The function is automatically translated into this javascript code

const SPENDING_THRESHOLDS = [
    {
        threshold: 30,
        discount_type: "percent",
        discount_amount: 10,
        discount_message: "Spend $30 and get 10% off!"
    },

    {
        threshold: 50,
        discount_type: "percent",
        discount_amount: 15,
        discount_message: "Spend $50 and get 15% off!"
    }
];

let applicable_tier = SPENDING_THRESHOLDS.sort((a, b) => (
    a.discount_amount < b.discount_amount
)).find(tier => (
    Input.cart.subtotal_price >= (new Money({cents: 100}) * tier.threshold)
));

for (let line_item of Input.cart.line_items) {
    if (line_item.variant.product.gift_card) continue;

    line_item.change_line_price(
        line_item.line_price * applicable_tier.discount_amount,
        {message: applicable_tier.discount_message}
    )
}

We apply some tweaks to make it work and run it inside an eval. I won’t go into details, but you can check the code here.

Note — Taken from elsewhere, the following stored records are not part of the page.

(* ===== verification/GoSort.v ===== *)
(** * GoSort: the standard library's sorts and the order of map iteration

    [sort.SliceStable] is a function: the stable insertion sort.  [sort.Slice]
    promises a sorted permutation and nothing about equal elements, and a
    range over a map visits every entry once in no particular order: both are
    classes that hold those promises, with an instance for evaluation. *)

From S2P Require Import Prelude GoText.
Open Scope list_scope.
Open Scope nat_scope.

(** [less] as [sort.Interface] asks for it: a strict weak order. *)
Record strict_weak {A} (less : A -> A -> bool) : Prop := {
  less_irrefl : forall x, less x x = false;
  less_trans : forall x y z, less x y = true -> less y z = true -> less x z = true;
  less_total : forall x y z, less x y = true -> less x z = true \/ less z y = true }.
Definition not_after {A} (less : A -> A -> bool) (x y : A) : Prop := less y x = false.

Section Stable.
Context {A : Type} (less : A -> A -> bool).
Fixpoint insert_stable (x : A) (l : list A) : list A :=
  match l with
  | [] => [x]
  | y :: l' => if less y x then y :: insert_stable x l' else x :: l
  end.
Definition sort_SliceStable (l : list A) : list A := fold_right insert_stable [] l.

Lemma insert_stable_perm x l : insert_stable x l ≡ₚ x :: l.
Proof.
  induction l as [|y l IH]; simpl; [done|]. destruct (less y x); [|done]. rewrite IH. constructor.
Qed.
Lemma sort_SliceStable_perm l : sort_SliceStable l ≡ₚ l.
Proof. induction l as [|x l IH]; simpl; [done|]. by rewrite insert_stable_perm, IH. Qed.
Lemma sort_SliceStable_elem x l : x ∈ sort_SliceStable l <-> x ∈ l.
Proof. by rewrite sort_SliceStable_perm. Qed.

Context (H : strict_weak less).
Lemma not_after_trans x y z : not_after less x y -> not_after less y z -> not_after less x z.
Proof.
  unfold not_after. intros H1 H2. destruct (less z x) eqn:E; [|done].
  destruct (less_total _ H _ _ y E); congruence.
Qed.
Lemma insert_stable_sorted x l :
  StronglySorted (not_after less) l -> StronglySorted (not_after less) (insert_stable x l).
Proof.
  induction 1 as [|y l Hs IH Hy]; simpl; [repeat constructor|].
  destruct (less y x) eqn:E.
  - constructor; [done|]. apply Forall_forall. intros z Hz. rewrite insert_stable_perm in Hz.
    rewrite Forall_forall in Hy. apply elem_of_cons in Hz as [->|Hz]; [|auto].
    unfold not_after. destruct (less x y) eqn:E2; [|done].
    pose proof (less_trans _ H _ _ _ E E2) as E3. by rewrite (less_irrefl _ H) in E3.
  - constructor; [by constructor|]. constructor; [done|].
    eapply Forall_impl; [exact Hy|]. intros z Hz. by apply (not_after_trans x y).
Qed.
Lemma sort_SliceStable_sorted l : StronglySorted (not_after less) (sort_SliceStable l).
Proof. induction l as [|x l IH]; simpl; [constructor|by apply insert_stable_sorted]. Qed.
End Stable.

(** ** [sort.Slice] *)
Class SliceSort := {
  sort_Slice : forall {A}, (A -> A -> bool) -> list A -> list A;
  sort_Slice_perm : forall A (less : A -> A -> bool) l, sort_Slice less l ≡ₚ l;
  sort_Slice_sorted : forall A (less : A -> A -> bool) l,
    strict_weak less -> StronglySorted (not_after less) (sort_Slice less l) }.
#[export] Instance slice_sort_stable : SliceSort := {
  sort_Slice := @sort_SliceStable;
  sort_Slice_perm := @sort_SliceStable_perm;
  sort_Slice_sorted A less l H := sort_SliceStable_sorted less H l }.

Lemma sort_Slice_elem {sort : SliceSort} {A} (less : A -> A -> bool) x (l : list A) :
  x ∈ sort_Slice less l <-> x ∈ l.
Proof. by rewrite sort_Slice_perm. Qed.
Lemma sort_Slice_nil {sort : SliceSort} {A} (less : A -> A -> bool) : sort_Slice less [] = [].
Proof. apply Permutation_nil_r, sort_Slice_perm. Qed.
Lemma sort_Slice_empty {sort : SliceSort} {A} (less : A -> A -> bool) (l : list A) :
  sort_Slice less l = [] <-> l = [].
Proof.
  split; [|intros ->; apply sort_Slice_nil]. intros E. apply Permutation_nil_r. by rewrite <- E, sort_Slice_perm.
Qed.

(** Comparing by a first key and, where it ties, by the next. *)
Definition then_by {A} (key : A -> string) (less : A -> A -> bool) (x y : A) : bool :=
  if String.eqb (key x) (key y) then less x y else str_ltb (key x) (key y).
Definition by_key {A} (key : A -> string) (x y : A) : bool := str_ltb (key x) (key y).

Lemma str_ltb_weak a b c : str_ltb a b = true -> str_ltb a c = true \/ str_ltb c b = true.
Proof.
  intros H. destruct (str_ltb a c) eqn:E1; [by left|]. destruct (str_ltb c b) eqn:E2; [by right|].
  destruct (str_ltb c a) eqn:E3.
  - pose proof (str_ltb_trans _ _ _ E3 H). congruence.
  - pose proof (str_ltb_total _ _ E1 E3) as ->. congruence.
Qed.
Lemma by_key_weak {A} (key : A -> string) : strict_weak (by_key key).
Proof.
  split; unfold by_key; intros; [apply str_ltb_irrefl|by eapply str_ltb_trans|by apply str_ltb_weak].
Qed.
Lemma then_by_weak {A} (key : A -> string) less : strict_weak less -> strict_weak (then_by key less).
Proof.
  intros [H1 H2 H3]. unfold then_by. split; intros x.
  - by rewrite String.eqb_refl.
  - intros y z. destruct (String.eqb_spec (key x) (key y)) as [E|N1].
    + rewrite E. destruct (String.eqb_spec (key y) (key z)); [apply H2|auto].
    + destruct (String.eqb_spec (key y) (key z)) as [E|N2].
      * rewrite <- E. destruct (String.eqb_spec (key x) (key y)); [done|]. auto.
      * intros L1 L2. pose proof (str_ltb_trans _ _ _ L1 L2) as L.
        destruct (String.eqb_spec (key x) (key z)) as [E|]; [|done]. rewrite E, str_ltb_irrefl in L. done.
  - intros y z. destruct (String.eqb_spec (key x) (key y)) as [E|N1].
    + rewrite E, (String.eqb_sym (key z) (key y)). destruct (String.eqb_spec (key y) (key z)) as [_|N2]; [apply H3|].
      intros _. destruct (str_ltb (key y) (key z)) eqn:L; [by left|right].
      destruct (str_ltb (key z) (key y)) eqn:L2; [done|]. by pose proof (str_ltb_total _ _ L L2).
    + intros L. destruct (String.eqb_spec (key x) (key z)) as [E|N2].
      * right. rewrite <- E. by destruct (String.eqb_spec (key x) (key y)).
      * destruct (String.eqb_spec (key z) (key y)) as [E2|N3]; [left; by rewrite E2|]. by apply str_ltb_weak.
Qed.

(** Without ties, a sorted permutation is determined. *)
Lemma sorted_unique {A} (less : A -> A -> bool) (l1 l2 : list A) :
  (forall x y, x ∈ l1 -> y ∈ l1 -> less x y = false -> less y x = false -> x = y) ->
  StronglySorted (not_after less) l1 -> StronglySorted (not_after less) l2 -> l1 ≡ₚ l2 -> l1 = l2.
Proof.
  revert l2. induction l1 as [|x l1 IH]; intros l2 Ht H1 H2 P.
  { symmetry. apply Permutation_nil_r. by symmetry. }
  destruct l2 as [|y l2]; [by apply Permutation_nil_r in P|].
  inversion H1 as [|? ? S1 F1]; subst. inversion H2 as [|? ? S2 F2]; subst.
  rewrite Forall_forall in F1, F2.
  assert (x = y) as <-.
  { assert (x ∈ y :: l2) as Hx by (rewrite <- P; apply list_elem_of_here).
    assert (y ∈ x :: l1) as Hy by (rewrite P; apply list_elem_of_here).
    apply elem_of_cons in Hx as [->|Hx]; [done|]. apply elem_of_cons in Hy as [->|Hy]; [done|].
    apply Ht; [apply list_elem_of_here|by apply list_elem_of_further|by apply F2|by apply F1]. }
  f_equal. apply IH; [|done|done|by apply (Permutation_cons_inv P)].
  intros a b Ha Hb. apply Ht; by apply list_elem_of_further.
Qed.

(** ** Ranging over a map *)
Class MapRange := {
  range_map : forall {K} `{Countable K} {V}, gmap K V -> list (K * V);
  range_map_perm : forall K `{Countable K} V (m : gmap K V), range_map m ≡ₚ map_to_list m }.
#[export] Instance range_in_order : MapRange := {
  range_map K _ _ V m := map_to_list m;
  range_map_perm K _ _ V m := Permutation_refl _ }.

Lemma elem_of_range `{Countable K} {range : MapRange} {V} (m : gmap K V) k v : (k, v) ∈ range_map m <-> m !! k = Some v.
Proof. by rewrite range_map_perm, elem_of_map_to_list. Qed.
Lemma NoDup_range `{Countable K} {range : MapRange} {V} (m : gmap K V) : NoDup (range_map m).*1.
Proof. rewrite range_map_perm. apply NoDup_fst_map_to_list. Qed.

(** ** Recording what has been seen in a set *)
Lemma Forall_fresh {A B} `{Countable B} (f : A -> B) x (l : list A) (X : gset B) :
  Forall (fun y => f y ∉ {[ f x ]} ∪ X) l <-> (f x ∉ map f l) /\ Forall (fun y => f y ∉ X) l.
Proof.
  rewrite !Forall_forall, list_elem_of_fmap. setoid_rewrite not_elem_of_union. setoid_rewrite not_elem_of_singleton. split.
  - intros H'. split; [|intros y Hy; by apply H']. intros (y & E & Hy). by destruct (H' y Hy).
  - intros [H1 H2] y Hy. split; [|by apply H2]. intros E. apply H1. by exists y.
Qed.

(** ** Indexing a slice by a key *)
Definition index_by `{Countable K} {A V} (key : A -> K) (value : A -> V) (l : list A) (m : gmap K V) : gmap K V :=
  fold_left (fun m x => <[key x := value x]> m) l m.
Lemma index_by_from `{Countable K} {A V} (key : A -> K) (value : A -> V) l m k v :
  NoDup (map key l) ->
  index_by key value l m !! k = Some v <->
  (exists x, x ∈ l /\ k = key x /\ v = value x) \/ ((k ∉ map key l) /\ m !! k = Some v).
Proof.
  unfold index_by. revert m. induction l as [|x l IH]; intros m; simpl.
  - intros _. split; [|intros [(x & Hx & _)|[_ ?]]; [by apply not_elem_of_nil in Hx|done]].
    intros E. right. split; [apply not_elem_of_nil|done].
  - intros [Hn Hd]%NoDup_cons. rewrite IH by done. setoid_rewrite elem_of_cons. split.
    + intros [(y & Hy & E)|[Hk E]]; [left; eauto|]. destruct (decide (k = key x)) as [->|N].
      * rewrite lookup_insert_eq in E. left. exists x. split_and!; [by left|done|congruence].
      * rewrite lookup_insert_ne in E by done. right. split; [by intros [?|?]|done].
    + intros [(y & [->|Hy] & -> & ->)|[Hk E]]; [right|left; eauto|right].
      * by rewrite lookup_insert_eq.
      * split; [tauto|]. by rewrite lookup_insert_ne by (intros E'; apply Hk; left; congruence).
Qed.
Lemma index_by_lookup `{Countable K} {A V} (key : A -> K) (value : A -> V) l k v :
  NoDup (map key l) -> index_by key value l ∅ !! k = Some v <-> exists x, x ∈ l /\ k = key x /\ v = value x.
Proof. intros Hd. rewrite index_by_from by done. rewrite lookup_empty. naive_solver. Qed.

(** ** Flattened and mapped slices *)
(** A slice mapped to at most one element each, those that satisfy [q]. *)
Lemma flat_imap {A B C} (q : A -> Prop) `{forall x, Decision (q x)} (l : list A) (f : nat -> A -> list B * list C)
    (P : nat -> A -> B -> Prop) :
  (forall i x, l !! i = Some x ->
     (q x /\ exists b, f i x = ([b], []) /\ forall b', P i x b' <-> b' = b) \/
     (~ q x /\ f i x = ([], []) /\ forall b, ~ P i x b)) ->
  flat_map snd (imap f l) = [] /\
  (forall b, b ∈ flat_map fst (imap f l) <-> exists i x, l !! i = Some x /\ P i x b) /\
  length (flat_map fst (imap f l)) = length (base.filter q l).
Proof.
  revert f P. induction l as [|x l IH]; intros f P Hf.
  { split; [done|]. split; [|done]. intros b. split; [by intros ?%not_elem_of_nil|]. intros (i & x & Hi & _). by rewrite lookup_nil in Hi. }
  destruct (IH (f ∘ S) (fun i => P (S i))) as (H1 & H2 & H3); [intros i y Hy; by apply (Hf (S i))|]. clear IH.
  simpl. rewrite filter_cons.
  assert (forall b, (exists i y, (x :: l) !! i = Some y /\ P i y b) <-> P 0 x b \/ exists i y, l !! i = Some y /\ P (S i) y b) as Hs.
  { intros b. split.
    - intros ([|i] & y & Hi & Hb); simpl in Hi; [left; congruence|right; eauto].
    - intros [Hb|(i & y & Hi & Hb)]; [by exists 0, x|by exists (S i), y]. }
  destruct (Hf 0 x eq_refl) as [(Hq & b & -> & Hb)|(Hq & -> & Hb)]; simpl.
  - rewrite decide_True by done. simpl. rewrite H1, H3. split; [done|]. split; [|done]. intros b'.
    by rewrite Hs, elem_of_cons, H2, Hb.
  - rewrite decide_False by done. rewrite H1, H3. split; [done|]. split; [|done]. intros b'. rewrite Hs, H2. specialize (Hb b'). tauto.
Qed.
Lemma NoDup_map_inj {A B} (f : A -> B) (l : list A) x y : NoDup (map f l) -> x ∈ l -> y ∈ l -> f y = f x -> y = x.
Proof.
  intros Hd Hx Hy E. apply list_elem_of_lookup in Hx as [i Hx]. apply list_elem_of_lookup in Hy as [j Hy].
  assert (i = j) as ->; [|congruence].
  apply (NoDup_lookup (map f l) _ _ (f x)); [done| |]; rewrite list_lookup_fmap, ?Hx, ?Hy; simpl; congruence.
Qed.

Lemma elem_of_flat_map {A B} (f : A -> list B) (l : list A) y : y ∈ flat_map f l <-> exists x, y ∈ f x /\ x ∈ l.
Proof.
  rewrite list_elem_of_In, in_flat_map. setoid_rewrite <- list_elem_of_In. naive_solver.
Qed.
Lemma flat_map_nil_iff {A B} (f : A -> list B) (l : list A) : flat_map f l = [] <-> forall x, x ∈ l -> f x = [].
Proof.
  induction l as [|x l IH]; simpl; [split; [intros _ x Hx; by apply not_elem_of_nil in Hx|done]|]. split.
  - intros [E1 E2]%app_nil. intros y [->|Hy]%elem_of_cons; [done|by apply IH].
  - intros H. rewrite (H x (list_elem_of_here _ _)). simpl. apply IH. intros y Hy. apply H. by apply list_elem_of_further.
Qed.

  eval(configuration.code); // isn't this beautiful?

And this is the result!

Result

Conclusion

Obviously, not all the Shopify Script API is translatable into Functions API , but we just wanted to have som fun, and we did.

Can We Write a Shopify Function in Ruby?

Considering that it is possible to compile Ruby to WebAssembly (Wasm), and that we can run Wasm inside a function, the answer is… no.

When ruby.wasm compiles the Ruby code, it includes the entire Ruby interpreter. This results in creating a file that is on the order of megabytes.

Considering that the size limit for functions is 256KB, it is not possible to use Ruby in a function.